Recently Sarah Constantin wrote a taxonomy of norms for groups, breaking them into Civic, Guest, Kaizen, Coalitional, and Tribal norms, which I think is fairly good if I think struggling with the common case where people want to be fair but also not rule-based.

Kaizen norms are an interesting identified cluster; in Kaizen, there is an ideal, everyone is working towards it, and the structure of the group is based around rewarding people for progress toward it and discouraging movement away from it. Distraction is discouraged; claims of unfairness are valid not if they correctly point out inconsistent application of rules, but if they point out inconsistency in rewarding the ideal.
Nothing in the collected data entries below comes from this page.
(** A build runs one command, the approved target, and only when the role is approved
    and the disk has room; what it records are the digests of what the command left. *)
Lemma build_spec `{Crypto, Workspace} req log :
  let '(r, log') := build_artifacts req log in
  (log' = log ∨ log' = log ++ [(br_make req, [br_target req])])
  ∧ (log' ≠ log → br_role req ∈ APPROVED_ROLES ∧ br_target req ∈ APPROVED_MAKE_TARGETS
       ∧ ∃ n, available_bytes = Some n ∧ br_disk_needed req ≤ n)
  ∧ (∀ rec help, r = Ok (rec, help) →
       run_group log (br_make req) [br_target req] = true
       ∧ workspace_file log' (br_help req) = Some (Some help)
       ∧ build_role rec = br_role req ∧ help_digest rec = sha256_hex help
       ∧ ∃ b, workspace_file log' (br_output req) = Some (Some b) ∧ build_digest rec = sha256_hex b).
Proof.
  unfold build_artifacts, run_make, is_approved_role, is_approved_target, check_disk. unfold_method.
  case_bool_decide as H1; [|simpl; split_and!; naive_solver].
  case_bool_decide as H2; [|simpl; split_and!; naive_solver].
  destruct available_bytes as [n|] eqn:Hn; [|simpl; split_and!; naive_solver].
  destruct (Z.leb_spec (br_disk_needed req) n); [|simpl; split_and!; naive_solver].
  assert (Hroom : br_role req ∈ APPROVED_ROLES ∧ br_target req ∈ APPROVED_MAKE_TARGETS
    ∧ ∃ n', Some n = Some n' ∧ br_disk_needed req ≤ n') by naive_solver.
  destruct (run_group log (br_make req) [br_target req]); [|simpl; split_and!; naive_solver]. simpl.
  set (log' := log ++ _).
  destruct (workspace_file log' (br_output req)) as [[b|]|] eqn:Hb; simpl;
    [|split_and!; naive_solver..].
  destruct (workspace_file log' (br_help req)) as [[help|]|] eqn:Hh; simpl;
    split_and!; naive_solver.
Qed.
Examples they give include competitive/meritocratic school and work environments, sports teams, and some religious groups. I would add most academic spaces- certainly it is what they want to be.

I know a lot of people who are very attracted to Kaizen-type norms and keep trying to work on spaces implementing them for ideals they care about. And I think Kaizen norms arguably are the best norms because they can encourage you towards being more like you want to be, provide reinforcement to the parts of you you want reinforcing, and be actually built in a consequentialist, goal-oriented way rather than having norms decoupled from objectives… so long as you are in perfect alignment with everyone else on what the ideal should be and what behaviours achieve it.
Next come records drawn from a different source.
(** Whatever requests arrive and whatever commits advance the epoch, a phase of an
    operation takes effect at most once. *)
Lemma phase_effective_once k c evs : (news k c evs ≤ 1)%nat.
Proof.
  revert c. induction evs as [|[r|e] evs IH]; intros c; simpl; [lia| |apply IH].
  pose proof (validate_table r c) as Hv. destruct (PolicyControl.validate r true c) as [v c'].
  case_decide as Hd; [|specialize (IH c'); lia]. destruct Hd as [-> <-].
  destruct Hv as [_ Hc]. rewrite seen_never_new; [lia|]. rewrite Hc, idem_get_cons.
  rewrite decide_True by done. by eexists.
Qed.

End once.

(** ** Completion of a force *)

Definition force_run (epoch id : Z) (ops : list ForceApply.op) : ForceApplyCoordinator :=
  foldl ForceApply.step (ForceApply.begin epoch id) ops.

Lemma force_run_snoc epoch id ops o :
  force_run epoch id (ops ++ [o]) = ForceApply.step (force_run epoch id ops) o.
Proof. unfold force_run. by rewrite foldl_app. Qed.

Lemma force_phases_from epoch id ops :
  let c := force_run epoch id ops in
  (local c = ForceNodePhase.Applied → ForceApply.LocalApplied ∈ ops)
  ∧ (peer c = ForceNodePhase.Applied → ForceApply.PeerApplied ∈ ops)
  ∧ (drain_failed c = false → ForceApply.DrainTimeout ∉ ops).
Proof.
  induction ops as [|o ops IH] using rev_ind; [by split_and!; [..|intros _ ?%not_elem_of_nil]|].
  cbv zeta in *. rewrite force_run_snoc, !elem_of_app, !list_elem_of_singleton.
  destruct IH as (Hl & Hp & Hd), o; simpl; split_and!; intuition discriminate.
Qed.

(** A force that is complete has the acknowledgements of both nodes, from before any
    drain timed out. *)
Lemma force_complete_sound epoch id ops :
  complete (force_run epoch id ops) = true →
  ∃ pre post, ops = pre ++ post ∧ ForceApply.LocalApplied ∈ pre ∧ ForceApply.PeerApplied ∈ pre
    ∧ ForceApply.DrainTimeout ∉ pre.
Proof.
  induction ops as [|o ops IH] using rev_ind; [done|]. intros Hc.
  destruct (complete (force_run epoch id ops)) eqn:E.
  { destruct IH as (pre & post & -> & ?); [done|]. exists pre, (post ++ [o]).
    by rewrite (assoc_L (++)). }
  exists (ops ++ [o]), []. rewrite app_nil_r. split; [done|].
  pose proof (force_phases_from epoch id (ops ++ [o])) as (Hl & Hp & Hd).
  rewrite force_run_snoc in *.
  destruct o; simpl in *; try congruence; bool_to_prop; split_and!; auto.
Qed.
When you have a slight disagreement, it’s a considerable friction. When you have a disagreement of any substance, the group is intolerable to you. And from the inside view, this often just looks like “the group is dumb” so people go off and try to find a *better* space for the virtues they care about, maybe grouping up with other disgruntled people. And maybe they try again, and it still doesn’t work, or it’s perpetually in progress but never realised. And they never quite realise that it’s because they struggle to find a mere two people who actually have compatible enough ideals and strategies that they could productively operate on Kaizen norms together, let alone more.
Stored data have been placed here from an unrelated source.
(** The effects and what follows them, one attempt being reserved in the journal.
    src/src/cluster/production/tp_runtime.rs:400-470 (ProductionClusterRuntime::tp_promote_owned) *)
Definition promote_session (us : nat → names) (s : Session) : tp_method ClusterSnapshot :=
  result ← attempt (promote_effects (us 1%nat) s);
  match result with
  | Err _ => promote_failed (us 2%nat) s
  | Ok _ =>
      j ← journal;
      set_journal {| tp_identity := tp_identity j; tp_last_session := tp_last_session j;
                     tp_failed_attempts := sat_sub (tp_failed_attempts j) 1;
                     tp_last_failed_session := tp_last_failed_session j |};;
      persist (us 2%nat)
  end;;
  lift result.

(** src/src/cluster/production/tp_runtime.rs:347-471 (ProductionClusterRuntime::tp_promote_owned) *)
Definition tp_promote_owned (us : nat → names) : tp_method ClusterSnapshot :=
  require_role LocalRole.Coordinator;;
  n ← self;
  tp_policy_check (policy_epoch (policy n));;
  require (auto_promote (policy n)) PromotionDisabled;;
  c ← snapshot;
  require (bool_decide (state c = ClusterState.PairedStandaloneReady)) NotPaired;;
  j ← journal;
  require (tp_failed_attempts j <? 3) BudgetExhausted;;
  now ← ask Millis 0;
  require (match tp_budget n with Some b => retry_after b <=? now | None => true end) InBackoff;;
  q ← tp_request TpCommand.Node None;
  peer ← tp_peer q;
  must (Preflight (Some (p_address peer))) PreflightFailed;;
  let last := Z.max (tp_last_session j) (p_session peer) in
  require (last <? u64_max) SessionExhausted;;
  uuid ← ask NewUuid 0;
  let s := mkSession (last + 1) uuid (policy_epoch (policy n)) in
  set_journal {| tp_identity := tp_identity j; tp_last_session := id s;
                 tp_failed_attempts := tp_failed_attempts j + 1;
                 tp_last_failed_session := tp_last_failed_session j |};;
  persist (us 0%nat);;
  promote_session us s.

(** ** Reconcile, restart and shutdown *)

(** Whether the session has failed, and its id.
    src/src/cluster/production/tp_runtime.rs:632-648 (ProductionClusterRuntime::tp_reconcile) *)
Definition session_failed (s : Session) (ready : bool) : tp_method bool :=
  here ← invoke (ChildStatus (id s));
  q ← tp_request TpCommand.Node None;
  peer ← attempt (tp_peer q);
  now ← ask Millis 0;
  n ← self;
  let startup_expired := negb ready
    && match startup_deadline (world n) with Some d => d <=? now | None => true end in
  mret (startup_expired
        || match here with
           | Err _ => true
           | Ok l => negb (running l) || (ready && negb (connected l))
           end
        || match peer with
           | Err _ => true
           | Ok p => ready && (negb (running (p_status p)) || negb (connected (p_status p))
                               || negb (p_session p =? id s))
           end).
People, I think, don’t realise how incompatible they are with everyone else on these things. They’re perpetually looking at spaces they have frictions with and thinking that they’re unusually bad rather than thinking that the target area they want is actually really really narrow. And thus we get schism after schism, and fork after fork. Programmers, trying to build Kaizen-norm spaces whose ideals are based around building software together, are pretty bad for this.

As a result, I think Kaizen norms are a great thing to try to build communities around- a space where everyone reinforces each other in getting better in some way or towards achieving some goal. But always as a place to visit, rather than a place to live, because you’re going to have friction that you will only be able to tolerate in small doses. And to visit with an expectation of compatibility issues and friction to deal with, and an awareness that you’re never going to agree perfectly with everyone else on what things constitute successfully accomplishing your ideals even if you can agree on an ideal to try to accomplish.

But in contrast, kaizen spaces clearly do exist - so what’s the difference?

Most of the clear cut examples - sports, academics, certain religious communities - have a standard of success that is clear cut and more or less immutable. You have to buy into the method of evaluation before you join the group, really.

But this seems more like a matter of degree than a clear cut difference. You could just fork a new sport or ruleset, and people do, but mostly not. So is it just that these orgs are built around succeeding at standards with much more weight behind them?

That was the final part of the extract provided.